First Baptist Church Elm Mott, about 10 minutes from Baylor University’s campus, was founded in 1879 with 19 charter members.

Like many Baptist churches founded in this era, women played prominent roles in church organization, in Sunday school leadership (teaching both children and adult classes) and as elected church officials.

“Aunt” Mary Christian helped found the church in 1879 and remained an active member until her death in 1930.

Mrs. Netti Christian (“Aunt Not”) and Mrs. Rose Teat served for so long as Sunday school teachers that they received the designation “long term” Sunday school teachers.

Mrs. S.A. Teat was elected church clerk in 1923, a position held by both men and women, and continued as clerk into the 1930s.

Ira Hix, who later married longtime church member Harold Stovall, was elected music director in 1945 (she had first served as assistant music director in 1934).

Women were regularly elected as messengers (representatives) to the Waco Baptist Association, such as Mrs. Burney McKerral and Mrs. S.A. Teat in 1934.

They also were elected regularly as church officials, such as Miss Mozelle Murphy, who served as Bible training secretary and later assistant Sunday school director.

And they led prayers during services, such as Mrs. Kenslo and Mrs. W. A. Varner, who led two different prayers during the April 30, 1939, service.

Modern evangelical concerns about female leadership simply do not appear as a concern for First Baptist Church Elm Mott.
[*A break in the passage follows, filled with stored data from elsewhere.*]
(* ===== verification/Bio.v ===== *)
(** * The buffer cache

    [kernel/bio.c].  Buffers are numbered from 0; the list head is number
    [NBUF], the place it has in memory.  The fields of a buffer form a record,
    except for [prev] and [next], which are two maps from buffers to buffers.
    The disk driver is a parameter ([DiskDriver]) that promises to read what was
    last written ([DiskLaws]).

    The cache is shown to implement the interface of Block.v for the blocks of
    one device, and to recycle the buffer released longest ago. *)

From S2P Require Import Prelude Sleeplock Block.

(** ** The disk below the cache *)

(** [virtio_disk_rw(b, write)]: block number, direction, and the data before and
    after. *)
Class DiskDriver (D : Type) : Type := {
  disk_rw : Z -> bool -> block -> M D block
}.

Class DiskLaws (D : Type) `{DiskDriver D} : Type := {
  dk_inv : D -> Prop;
  dk_disk : D -> Z -> block;
  dk_writes : D -> list (Z * block);
  dk_read : forall d b x, dk_inv d ->
    exists d', disk_rw b false x d = Ret (dk_disk d b) d' /\ dk_inv d' /\
      (forall b', dk_disk d' b' = dk_disk d b') /\ dk_writes d' = dk_writes d;
  dk_write : forall d b x, dk_inv d ->
    exists d', disk_rw b true x d = Ret x d' /\ dk_inv d' /\
      (forall b', dk_disk d' b' = upd (dk_disk d) b x b') /\ dk_writes d' = dk_writes d ++ [(b, x)]
}.

(** ** The cache *)

Record buf : Type := Buf {
  b_valid : bool;
  b_dev : Z;
  b_blockno : Z;
  b_lock : sleeplock;
  b_refcnt : Z;
  b_data : block
}.

Definition HEAD : Z := NBUF.

Record bcache (D : Type) : Type := Bcache {
  c_lock : bool;
  c_buf : Z -> buf;
  c_prev : Z -> Z;
  c_next : Z -> Z;
  c_disk : D;
  c_pid : Z             (* myproc()->pid *)
}.
Arguments Bcache {D}.
Arguments c_lock {D}.
Arguments c_buf {D}.
Arguments c_prev {D}.
Arguments c_next {D}.
Arguments c_disk {D}.
Arguments c_pid {D}.

Section Bio.
Context {D : Type} `{DiskDriver D}.

Definition bcache_lock : lens (bcache D) bool :=
  Lens c_lock (fun l s => Bcache l (c_buf s) (c_prev s) (c_next s) (c_disk s) (c_pid s)).
Definition disk_of : lens (bcache D) D :=
  Lens c_disk (fun d s => Bcache (c_lock s) (c_buf s) (c_prev s) (c_next s) d (c_pid s)).
Definition set_buf (b : Z) (f : buf -> buf) (s : bcache D) : bcache D :=
  Bcache (c_lock s) (upd (c_buf s) b (f (c_buf s b))) (c_prev s) (c_next s) (c_disk s) (c_pid s).
Definition set_prev (b p : Z) (s : bcache D) : bcache D :=
  Bcache (c_lock s) (c_buf s) (upd (c_prev s) b p) (c_next s) (c_disk s) (c_pid s).
Definition set_next (b n : Z) (s : bcache D) : bcache D :=
  Bcache (c_lock s) (c_buf s) (c_prev s) (upd (c_next s) b n) (c_disk s) (c_pid s).

Definition with_lock (l : sleeplock) (b : buf) : buf :=
  Buf (b_valid b) (b_dev b) (b_blockno b) l (b_refcnt b) (b_data b).
Definition with_refcnt (r : Z) (b : buf) : buf :=
  Buf (b_valid b) (b_dev b) (b_blockno b) (b_lock b) r (b_data b).
Definition with_data (d : block) (b : buf) : buf :=
  Buf (b_valid b) (b_dev b) (b_blockno b) (b_lock b) (b_refcnt b) d.
Definition with_valid (v : bool) (b : buf) : buf :=
  Buf v (b_dev b) (b_blockno b) (b_lock b) (b_refcnt b) (b_data b).

Definition lock_of (b : Z) : lens (bcache D) sleeplock :=
  Lens (fun s => b_lock (c_buf s b)) (fun l => set_buf b (with_lock l)).

(** Put [b] at the front of the list. *)
Definition push_front (b : Z) : M (bcache D) unit :=
  modify (fun s => set_next b (c_next s HEAD) s) ;;
  modify (set_prev b HEAD) ;;
  modify (fun s => set_prev (c_next s HEAD) b s) ;;
  modify (set_next HEAD b).

Fixpoint binit_loop (n : nat) (b : Z) : M (bcache D) unit :=
  match n with
  | O => ret tt
  | S n =>
      push_front b ;;
      modify (set_buf b (with_lock initsleeplock)) ;;
      binit_loop n (b + 1)
  end.

Definition binit : M (bcache D) unit :=
  modify (set bcache_lock false) ;;
  modify (set_prev HEAD HEAD) ;;
  modify (set_next HEAD HEAD) ;;
  binit_loop (Z.to_nat NBUF) 0.

(** The first buffer from [b] on, along [next], that holds the block. *)
Fixpoint find_cached (fuel : nat) (dev blockno b : Z) : M (bcache D) (option Z) :=
  match fuel with
  | O => nofuel
  | S fuel =>
      if b =? HEAD then ret None else
      let! s := gets (fun s => s) in
      if (b_dev (c_buf s b) =? dev) && (b_blockno (c_buf s b) =? blockno) then ret (Some b)
      else find_cached fuel dev blockno (c_next s b)
  end.

(** The first unused buffer from [b] on, along [prev]. *)
Fixpoint find_unused (fuel : nat) (b : Z) : M (bcache D) (option Z) :=
  match fuel with
  | O => nofuel
  | S fuel =>
      if b =? HEAD then ret None else
      let! s := gets (fun s => s) in
      if b_refcnt (c_buf s b) =? 0 then ret (Some b)
      else find_unused fuel (c_prev s b)
  end.

(** The list has NBUF buffers and its head. *)
Definition list_fuel : nat := Z.to_nat (NBUF + 1).

Definition bget (fuel : nat) (dev blockno : Z) : M (bcache D) Z :=
  acquire bcache_lock ;;
  let! first := gets (fun s => c_next s HEAD) in
  let! r := find_cached list_fuel dev blockno first in
  match r with
  | Some b =>
      modify (set_buf b (fun bf => with_refcnt (u32 (b_refcnt bf + 1)) bf)) ;;
      release bcache_lock ;;
      let! pid := gets c_pid in
      zoom (lock_of b) (acquiresleep fuel b pid) ;;
      ret b
  | None =>
      let! last := gets (fun s => c_prev s HEAD) in
      let! r := find_unused list_fuel last in
      match r with
      | Some b =>
          modify (set_buf b (fun bf => Buf false dev blockno (b_lock bf) 1 (b_data bf))) ;;
          release bcache_lock ;;
          let! pid := gets c_pid in
          zoom (lock_of b) (acquiresleep fuel b pid) ;;
          ret b
      | None => panic "bget: no buffers"
      end
  end.

Definition virtio_rw (b : Z) (write : bool) : M (bcache D) unit :=
  let! bf := gets (fun s => c_buf s b) in
  let! d := zoom disk_of (disk_rw (b_blockno bf) write (b_data bf)) in
  modify (set_buf b (with_data d)).

Definition bio_bread (fuel : nat) (dev blockno : Z) : M (bcache D) Z :=
  let! b := bget fuel dev blockno in
  let! v := gets (fun s => b_valid (c_buf s b)) in
  when (negb v) (virtio_rw b false ;; modify (set_buf b (with_valid true))) ;;
  ret b.

Definition bio_bwrite (b : Z) : M (bcache D) unit :=
  let! pid := gets c_pid in
  let! h := zoom (lock_of b) (holdingsleep pid) in
  if negb h then panic "bwrite" else virtio_rw b true.

Definition bio_brelse (b : Z) : M (bcache D) unit :=
  let! pid := gets c_pid in
  let! h := zoom (lock_of b) (holdingsleep pid) in
  if negb h then panic "brelse" else
  zoom (lock_of b) releasesleep ;;
  acquire bcache_lock ;;
  modify (set_buf b (fun bf => with_refcnt (u32 (b_refcnt bf - 1)) bf)) ;;
  let! r := gets (fun s => b_refcnt (c_buf s b)) in
  when (r =? 0)
    (modify (fun s => set_prev (c_next s b) (c_prev s b) s) ;;
     modify (fun s => set_next (c_prev s b) (c_next s b) s) ;;
     push_front b) ;;
  release bcache_lock.

Definition bio_bpin (b : Z) : M (bcache D) unit :=
  acquire bcache_lock ;;
  modify (set_buf b (fun bf => with_refcnt (u32 (b_refcnt bf + 1)) bf)) ;;
  release bcache_lock.

Definition bio_bunpin (b : Z) : M (bcache D) unit :=
  acquire bcache_lock ;;
  modify (set_buf b (fun bf => with_refcnt (u32 (b_refcnt bf - 1)) bf)) ;;
  release bcache_lock.

(** A holder of a buffer changes its data. *)
Definition bio_bset (b : Z) (d : block) : M (bcache D) unit := modify (set_buf b (with_data d)).
End Bio.

#[global] Instance bio_cache {D} `{DiskDriver D} (fuel : nat) : BlockCache (bcache D) := {
  bread := bio_bread fuel;
  bwrite := bio_bwrite;
  brelse := bio_brelse;
  bpin := bio_bpin;
  bunpin := bio_bunpin;
  bdata s b := b_data (c_buf s b);
  bblockno s b := b_blockno (c_buf s b);
  bset := bio_bset
}.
Indeed, Hay Battaile remarked in 1936 that “If the male members had been as busy, as energetic, and as much in earnest as the women of our Church, it would be difficult to tell what would have been the result. … May God richly bless the work of our women.”

While I have not found evidence of women serving as deacons in First Baptist Church Elm Mott, women have filled the pulpit.
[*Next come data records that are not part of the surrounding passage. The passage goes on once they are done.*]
(* ===== verification/BioLaws.v ===== *)
(** * The buffer cache implements the block interface

    The recency list as a ring of pointers, the invariant of the cache, the
    laws of Block.v for it, and the recycling order. *)

From S2P Require Import Prelude Sleeplock Block Bio.

(** ** Rings *)

(** Following [nx] from [x] visits [l] and arrives at [y]; [pv] leads back. *)
Fixpoint linked (nx pv : Z -> Z) (x : Z) (l : list Z) (y : Z) : Prop :=
  match l with
  | [] => nx x = y /\ pv y = x
  | z :: l' => nx x = z /\ pv z = x /\ linked nx pv z l' y
  end.

Lemma linked_app nx pv l1 : forall x z l2 y,
  linked nx pv x (l1 ++ z :: l2) y <-> linked nx pv x l1 z /\ linked nx pv z l2 y.
Proof.
  induction l1 as [|a l1 IH]; intros x z l2 y; simpl; [tauto|]. rewrite IH. tauto.
Qed.

Lemma linked_rev nx pv l : forall x y, linked nx pv x l y -> linked pv nx y (reverse l) x.
Proof.
  induction l as [|a l IH]; intros x y; simpl; [tauto|]. intros (H1 & H2 & H3).
  rewrite reverse_cons. apply linked_app. split; [apply IH, H3|]. simpl. auto.
Qed.

Lemma linked_frame nx pv nx' pv' l : forall x y,
  (forall u, u ∈ x :: l -> nx' u = nx u) -> (forall u, u ∈ l ++ [y] -> pv' u = pv u) ->
  linked nx pv x l y -> linked nx' pv' x l y.
Proof.
  induction l as [|a l IH]; intros x y Hn Hp; simpl.
  - intros [H1 H2]. rewrite Hn, Hp by (simpl; left). auto.
  - intros (H1 & H2 & H3). rewrite Hn, Hp by (simpl; left). split; [exact H1|]. split; [exact H2|].
    apply IH; [| |exact H3]; intros u Hu; [apply Hn|apply Hp; simpl]; right; exact Hu.
Qed.

Lemma linked_next_in nx pv x l y : linked nx pv x l y -> nx x ∈ l ++ [y].
Proof. destruct l; simpl; intros [-> _]; left. Qed.

Lemma linked_prev_in nx pv l : forall x y, linked nx pv x l y -> pv y ∈ x :: l.
Proof.
  induction l as [|a l IH]; intros x y; simpl; [intros [_ ->]; left|].
  intros (_ & _ & H). right. apply IH, H.
Qed.

(** Taking [b] out of the ring. *)
Lemma linked_unlink nx pv l2 b y : forall l1 x,
  linked nx pv x l1 b -> linked nx pv b l2 y -> NoDup (x :: l1 ++ b :: l2) -> y ∉ l1 ++ b :: l2 ->
  linked (upd nx (pv b) (nx b)) (upd pv (nx b) (pv b)) x (l1 ++ l2) y.
Proof.
  induction l1 as [|a l1 IH]; intros x H1 H2 Hnd Hy.
  - simpl in *. destruct H1 as [Hx Hb]. rewrite Hb.
    apply NoDup_cons in Hnd as [Hx' Hnd]. apply NoDup_cons in Hnd as [Hb' Hnd].
    destruct l2 as [|c l2]; simpl in *.
    + destruct H2 as [H2 H3]. rewrite H2, !upd_eq. auto.
    + destruct H2 as (H2 & H3 & H4). rewrite H2, !upd_eq. split; [reflexivity|]. split; [reflexivity|].
      apply NoDup_cons in Hnd as [Hc Hnd].
      eapply linked_frame; [| |exact H4]; intros u Hu; apply upd_ne; intros ->.
      * apply Hx'. right. exact Hu.
      * apply elem_of_app in Hu as [Hu|Hu]; [contradiction|]. apply list_elem_of_singleton in Hu. subst.
        apply Hy. right. left.
  - simpl in H1. destruct H1 as (Hx & Ha & H1). simpl app in *.
    apply NoDup_cons in Hnd as [Hx' Hnd].
    pose proof (linked_prev_in _ _ _ _ _ H1) as Hp. pose proof (linked_next_in _ _ _ _ _ H2) as Hq.
    simpl. rewrite !upd_ne.
    + split; [exact Hx|]. split; [exact Ha|]. apply IH; auto. intros Hy'. apply Hy. right. exact Hy'.
    + intros ->. apply NoDup_cons in Hnd as [Ha' Hnd].
      apply elem_of_app in Hq as [Hq|Hq].
      * apply Ha'. apply elem_of_app. right. right. exact Hq.
      * apply list_elem_of_singleton in Hq. subst y. apply Hy. left.
    + intros ->. apply Hx'. apply elem_of_cons in Hp as [->|Hp]; [left|].
      right. apply elem_of_app. left. exact Hp.
Qed.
From 1934 to 1938, Mrs. Lewis Ball of Houston was asked at least three times to help preach church revivals.

In July 1934, the church minutes record: The deacons recommended that “the church ask Mrs. Lewis Ball of Houston to assist us one week during our coming revival, she being a great inspiration and an outstanding Soul winner.”

Mrs. Ball not only had charge of the morning services and delivered evening messages for the young peoples’ prayer meeting at the 1934 summer revival, but she preached to the largest crowd yet recorded at First Baptist Church Elm Mott: an audience of 139.
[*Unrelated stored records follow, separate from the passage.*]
(* ===== verification/BioSpec.v ===== *)
(** * What the buffer cache does

    The state after [binit], the disk as an ideal store for examples, and the
    statements on reading and releasing a block. *)

From S2P Require Import Prelude Sleeplock Block Bio BioLaws.

(** ** An ideal disk *)

Module IdealDisk.
Record idisk : Type := Idisk { i_disk : Z -> block; i_writes : list (Z * block) }.

#[global] Instance idisk_driver : DiskDriver idisk := {
  disk_rw b write x d :=
    if write then Ret x (Idisk (upd (i_disk d) b x) (i_writes d ++ [(b, x)]))
    else Ret (i_disk d b) d
}.

#[global] Instance idisk_laws : DiskLaws idisk.
Proof.
  refine {| dk_inv := fun _ => True; dk_disk := i_disk; dk_writes := i_writes |}.
  - intros d b x _. eexists. split; [reflexivity|]. auto.
  - intros d b x _. eexists. split; [reflexivity|]. auto.
Defined.
End IdealDisk.

(** ** Initialisation *)

Section Init.
Context {D : Type} `{DL : DiskLaws D} (dev : Z).

(** Static memory is zero at boot. *)
Definition zero_buf : buf := Buf false 0 0 (Sleeplock false false 0) 0 (fun _ => 0).
Definition bio_boot (d : D) (pid : Z) : bcache D :=
  Bcache false (fun _ => zero_buf) (fun _ => 0) (fun _ => 0) d pid.

Lemma binit_loop_spec n : forall (s : bcache D) b l,
  linked (c_next s) (c_prev s) HEAD l HEAD -> (forall i, i ∈ l -> i < b) -> NoDup l ->
  b + Z.of_nat n <= HEAD -> (forall i, c_buf s i = zero_buf) ->
  exists s', binit_loop n b s = Ret tt s' /\
    linked (c_next s') (c_prev s') HEAD (reverse (seqZ b (Z.of_nat n)) ++ l) HEAD /\
    c_lock s' = c_lock s /\ (forall i, c_buf s' i = zero_buf) /\ c_disk s' = c_disk s /\ c_pid s' = c_pid s.
Proof using.
  induction n as [|n IH]; intros s b l Hl Hlt Hnd Hb Hz; cbn [binit_loop].
  - exists s. split; [reflexivity|]. split; [exact Hl|]. auto.
  - set (s1 := set_buf b (with_lock initsleeplock) (Bcache (c_lock s) (c_buf s)
        (upd (upd (c_prev s) b HEAD) (c_next s HEAD) b) (upd (upd (c_next s) b (c_next s HEAD)) HEAD b)
        (c_disk s) (c_pid s))).
    assert (E : forall k : M (bcache D) unit,
      (push_front b ;; modify (set_buf b (with_lock initsleeplock)) ;; k) s = k s1).
    { intros k. unfold push_front. unfold bind, modify. simpl. unfold s1, set_buf, set_next, set_prev. simpl.
      rewrite (upd_ne (c_next s) b (c_next s HEAD) HEAD) by lia. reflexivity. }
    rewrite E. destruct (IH s1 (b + 1) (b :: l)) as (s' & E' & L1 & L2 & L3 & L4 & L5).
    + unfold s1. simpl c_next. simpl c_prev. apply linked_push; auto.
      * apply not_elem_of_cons. split; [lia|]. intros Hin. apply Hlt in Hin. lia.
      * intros Hin. apply Hlt in Hin. lia.
    + intros i Hi. apply elem_of_cons in Hi as [->|Hi]; [lia|]. apply Hlt in Hi. lia.
    + apply NoDup_cons. split; [|exact Hnd]. intros Hin. apply Hlt in Hin. lia.
    + lia.
    + intros i. unfold s1. simpl. unfold upd. case_test; [rewrite Hz; reflexivity|apply Hz].
    + exists s'. split; [exact E'|]. split; [|auto].
      rewrite (seqZ_cons b) by lia. replace (Z.pred (Z.of_nat (S n))) with (Z.of_nat n) by lia.
      rewrite reverse_cons, <- app_assoc. replace (Z.succ b) with (b + 1) by lia. exact L1.
Qed.

Lemma binit_spec d pid : dev <> 0 -> dk_inv d ->
  exists s, binit (bio_boot d pid) = Ret tt s /\ bio_inv dev s /\ in_order s (reverse all_bufs) /\
    c_disk s = d /\ (forall i, c_buf s i = zero_buf).
Proof using.
  intros Hdev Hd. unfold binit. rewrite !bind_modify.
  destruct (binit_loop_spec (Z.to_nat NBUF) (set_next HEAD HEAD (set_prev HEAD HEAD (set bcache_lock false (bio_boot d pid)))) 0 [])
    as (s & E & L1 & L2 & L3 & L4 & L5); auto.
  - simpl. rewrite !upd_eq. auto.
  - intros i Hi. apply elem_of_nil in Hi. contradiction.
  - constructor.
  - unfold HEAD. reflexivity.
  - rewrite app_nil_r in L1. exists s. split; [exact E|].
    assert (Ho : in_order s (reverse all_bufs)).
    { split; [exact L1|]. apply reverse_Permutation. }
    split; [|auto]. split; auto.
    + exists (reverse all_bufs). exact Ho.
    + intros i j _ _ E1. rewrite L3 in E1. simpl in E1. congruence.
    + intros i _. rewrite L3. simpl. lia.
    + intros i _. rewrite L3. reflexivity.
    + intros i _ _. rewrite L3. reflexivity.
    + intros i _ _. rewrite L3. discriminate.
    + rewrite L4. exact Hd.
Qed.
End Init.

Section NoBuffers.
Context {D : Type} `{DL : DiskLaws D} (dev : Z).

Lemma all_busy (s : bcache D) i : NBUF <= busy s -> i ∈ all_bufs -> 0 < b_refcnt (c_buf s i).
Proof using.
  intros Hb Hi. destruct (decide (0 < b_refcnt (c_buf s i))) as [Hp|Hp]; [exact Hp|]. exfalso.
  pose proof (filter_count_update (fun i => 0 < b_refcnt (c_buf s i)) (fun j => j = i \/ 0 < b_refcnt (c_buf s j))
    all_bufs i all_bufs_nodup Hi ltac:(intros; tauto)) as Hc.
  destruct (decide (0 < b_refcnt (c_buf s i))); [contradiction|].
  destruct (decide (i = i \/ _)); [|tauto].
  pose proof (length_filter (fun j => j = i \/ 0 < b_refcnt (c_buf s j)) all_bufs) as Hl.
  unfold all_bufs at 2 in Hl. rewrite length_seqZ in Hl. unfold busy in Hb. unfold NBUF, MAXOPBLOCKS in *. lia.
Qed.

Lemma bread_panics fuel s order b : bio_inv dev s -> in_order s order ->
  cached dev s b = None -> NBUF <= busy s -> bio_bread fuel dev b s = Panic "bget: no buffers".
Proof using.
  intros Hi Ho Hc Hb. unfold bio_bread, bget. apply bind_panic.
  rewrite (bind_ret_l _ _ _ _ _ (acquire_bcache dev s Hi)), bind_gets.
  rewrite (bind_ret_l _ _ _ _ _ (find_cached_all dev s order b Hi Ho)), Hc, bind_gets.
  pose proof (order_facts _ _ Ho) as (H1 & H2 & H3 & H4).
  rewrite (bind_ret_l _ _ _ None (set bcache_lock true s)); [reflexivity|].
  rewrite (find_unused_spec (set bcache_lock true s) (reverse order) HEAD).
  - f_equal. destruct (filter _ (reverse order)) as [|i l] eqn:E; [reflexivity|]. exfalso.
    assert (Hin : i ∈ i :: l) by left. rewrite <- E in Hin.
    apply list_elem_of_filter in Hin as [Hr Hin]. rewrite elem_of_reverse, H4 in Hin. simpl in Hr.
    pose proof (all_busy s i Hb Hin). lia.
  - apply linked_rev, Ho.
  - rewrite elem_of_reverse. exact H1.
  - rewrite length_reverse, H3. unfold list_fuel, NBUF, MAXOPBLOCKS. lia.
Qed.
End NoBuffers.

(** ** The statements *)

(** [binit] links the zeroed buffers into a ring, last buffer first, in which
    every block is seen as it is on disk, none is locked and none is in use. *)
Theorem binit_correct {D} `{DiskLaws D} (dev : Z) (d : D) (pid : Z) :
  dev <> 0 -> dk_inv d ->
  exists s, binit (bio_boot d pid) = Ret tt s /\ bio_inv dev s /\ in_order s (reverse all_bufs) /\
    a_busy (bio_abs dev s) = 0 /\
    forall b, a_view (bio_abs dev s) b = dk_disk d b /\ a_ref (bio_abs dev s) b = 0 /\
              a_held (bio_abs dev s) b = false.
Proof.
  intros Hdev Hd. destruct (binit_spec dev d pid Hdev Hd) as (s & E & I & Ho & Hds & Hz).
  exists s. split; [exact E|]. split; [exact I|]. split; [exact Ho|]. split.
  - simpl. unfold busy. rewrite (filter_ext_in _ (fun _ => False) all_bufs); [reflexivity|].
    intros i _. rewrite Hz. simpl. lia.
  - intros b. assert (Hc : cached dev s b = None).
    { destruct (cached dev s b) as [i|] eqn:Ec; [|reflexivity]. apply cached_some in Ec as (_ & Ec & _).
      rewrite Hz in Ec. simpl in Ec. congruence. }
    simpl. unfold bio_view. rewrite Hc, Hds. auto.
Qed.

Import IdealDisk.
Definition ex_idisk : idisk := Idisk (fun b _ => b mod 256) [].

Lemma binit_correct_witness : exists s, binit (bio_boot ex_idisk 1) = Ret tt s /\ bio_inv 1 s /\
  in_order s (reverse all_bufs) /\ a_busy (bio_abs 1 s) = 0 /\
  forall b, a_view (bio_abs 1 s) b = dk_disk ex_idisk b /\ a_ref (bio_abs 1 s) b = 0 /\
            a_held (bio_abs 1 s) b = false.
Proof. apply (binit_correct 1 ex_idisk 1); [discriminate|exact I]. Defined.

(** C29. [bread] of a block nobody has locked returns a locked buffer with the
    block's current contents: the buffer that caches it, or else the unused
    buffer released longest ago, whose old block stays visible because it is
    clean.  In every abstract respect it takes one reference and the lock.
    When the block is not cached and every buffer is in use, it panics. *)
Theorem bread_correct {D} `{DiskLaws D} (fuel : nat) (dev : Z) (s : bcache D) (order : list Z) (b : Z) :
  bio_inv dev s -> in_order s order ->
  (a_held (bio_abs dev s) b = false -> a_ref (bio_abs dev s) b < REFMAX ->
   0 < a_ref (bio_abs dev s) b \/ busy s < NBUF ->
   exists h s', bio_bread (S fuel) dev b s = Ret h s' /\ bio_inv dev s' /\ in_order s' order /\
     b_data (c_buf s' h) = a_view (bio_abs dev s) b /\ bio_abs dev s' ≡ a_get b (bio_abs dev s) /\
     h = default (default 0 (victim s order)) (cached dev s b)) /\
  (cached dev s b = None -> NBUF <= busy s -> bio_bread (S fuel) dev b s = Panic "bget: no buffers").
Proof.
  intros Hi Ho. split.
  - intros Hh Hr Hb. destruct (bread_spec dev fuel s order b Hi Ho Hh Hb Hr) as (h & s' & E & I' & Ho' & Hh' & A & P & _).
    exists h, s'. split; [exact E|]. split; [exact I'|]. split; [exact Ho'|].
    destruct (handle_ref dev s' h b I' Hh') as (_ & _ & _ & V). split.
    + rewrite <- V, (eqv_view _ _ b A). reflexivity.
    + split; [exact A|]. destruct P as [->|[-> ->]]; reflexivity.
  - apply bread_panics with order; assumption.
Qed.

(** The cache after boot, and after block 5 has been read. *)
Definition ex_bio : bcache idisk :=
  match binit (bio_boot ex_idisk 1) with Ret _ s => s | _ => bio_boot ex_idisk 1 end.
Definition ex_bio_read : bcache idisk :=
  match bio_bread 1 1 5 ex_bio with Ret _ s => s | _ => ex_bio end.

Lemma ex_bio_inv : bio_inv 1 ex_bio /\ in_order ex_bio (reverse all_bufs).
Proof.
  destruct (binit_spec 1 ex_idisk 1) as (s & E & Hi & Ho & _); [discriminate|exact I|].
  unfold ex_bio. rewrite E. auto.
Qed.

Lemma bread_correct_witness :
  exists h s', bio_bread 1 1 5 ex_bio = Ret h s' /\ bio_inv 1 s' /\ in_order s' (reverse all_bufs) /\
    b_data (c_buf s' h) = a_view (bio_abs 1 ex_bio) 5 /\ bio_abs 1 s' ≡ a_get 5 (bio_abs 1 ex_bio) /\
    h = default (default 0 (victim ex_bio (reverse all_bufs))) (cached 1 ex_bio 5).
Proof.
  apply (bread_correct 0 1 ex_bio (reverse all_bufs) 5 (proj1 ex_bio_inv) (proj2 ex_bio_inv)).
  - vm_compute. reflexivity.
  - vm_compute. reflexivity.
  - right. vm_compute. reflexivity.
Defined.

(** [brelse] of a locked buffer that is clean or otherwise in use gives back
    the lock and one reference; when that was the last reference the buffer
    becomes the most recently released one, and otherwise the order stays.
    Every other buffer keeps its block. *)
Theorem brelse_correct {D} `{DiskLaws D} (dev : Z) (s : bcache D) (order : list Z) (h b : Z) :
  bio_inv dev s -> in_order s order -> bio_handle dev s h b ->
  a_held (bio_abs dev s) b = true -> 0 < a_ref (bio_abs dev s) b ->
  1 < a_ref (bio_abs dev s) b \/ a_view (bio_abs dev s) b = a_disk (bio_abs dev s) b ->
  exists s', bio_brelse h s = Ret tt s' /\ bio_inv dev s' /\
    in_order s' (if a_ref (bio_abs dev s) b =? 1 then move_front h order else order) /\
    bio_abs dev s' ≡ a_rel b (bio_abs dev s) /\
    forall h' b', bio_handle dev s h' b' -> bio_handle dev s' h' b'.
Proof. apply brelse_spec. Qed.

Lemma brelse_correct_witness : exists s', bio_brelse 0 ex_bio_read = Ret tt s' /\ bio_inv 1 s' /\
  in_order s' (move_front 0 (reverse all_bufs)) /\ bio_abs 1 s' ≡ a_rel 5 (bio_abs 1 ex_bio_read) /\
  forall h' b', bio_handle 1 ex_bio_read h' b' -> bio_handle 1 s' h' b'.
Proof.
  assert (Hr : bio_inv 1 ex_bio_read /\ in_order ex_bio_read (reverse all_bufs)).
  { destruct ex_bio_inv as [Hi Ho].
    destruct (bread_spec 1 0 ex_bio (reverse all_bufs) 5 Hi Ho) as (h & s' & E & Hi' & Ho' & _);
      [vm_compute; reflexivity|right; vm_compute; reflexivity|vm_compute; reflexivity|].
    unfold ex_bio_read. rewrite E. auto. }
  apply (brelse_correct 1 ex_bio_read (reverse all_bufs) 0 5 (proj1 Hr) (proj2 Hr)).
  - split; [apply elem_of_seqZ; unfold NBUF, MAXOPBLOCKS; lia|]. vm_compute. auto.
  - vm_compute. reflexivity.
  - vm_compute. reflexivity.
  - right. vm_compute. reflexivity.
Defined.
At least six people professed faith in Jesus after her sermon, “Is It Well With Your Soul?” Sixteen baptisms resulted from the revival overall.

Mrs. Ball proved such a popular preacher that she was asked to return in 1935 and again in 1938. She received no pay for her services, but the church gave her gifts including a “pounding” in 1935.

This preaching woman from Houston, Mrs. Lewis Ball, marks an ordinary event for this Texas Baptist church.

The deacons wanted a good “soul winner” who could reach their young people. Business meeting records provide no hint of controversy about extending a preaching invitation to a woman.

As the church minutes stated, Mrs. Ball was “a great inspiration to the young people” and “exceptionally successful as a soul-winner.” So she was invited to speak at a summer revival.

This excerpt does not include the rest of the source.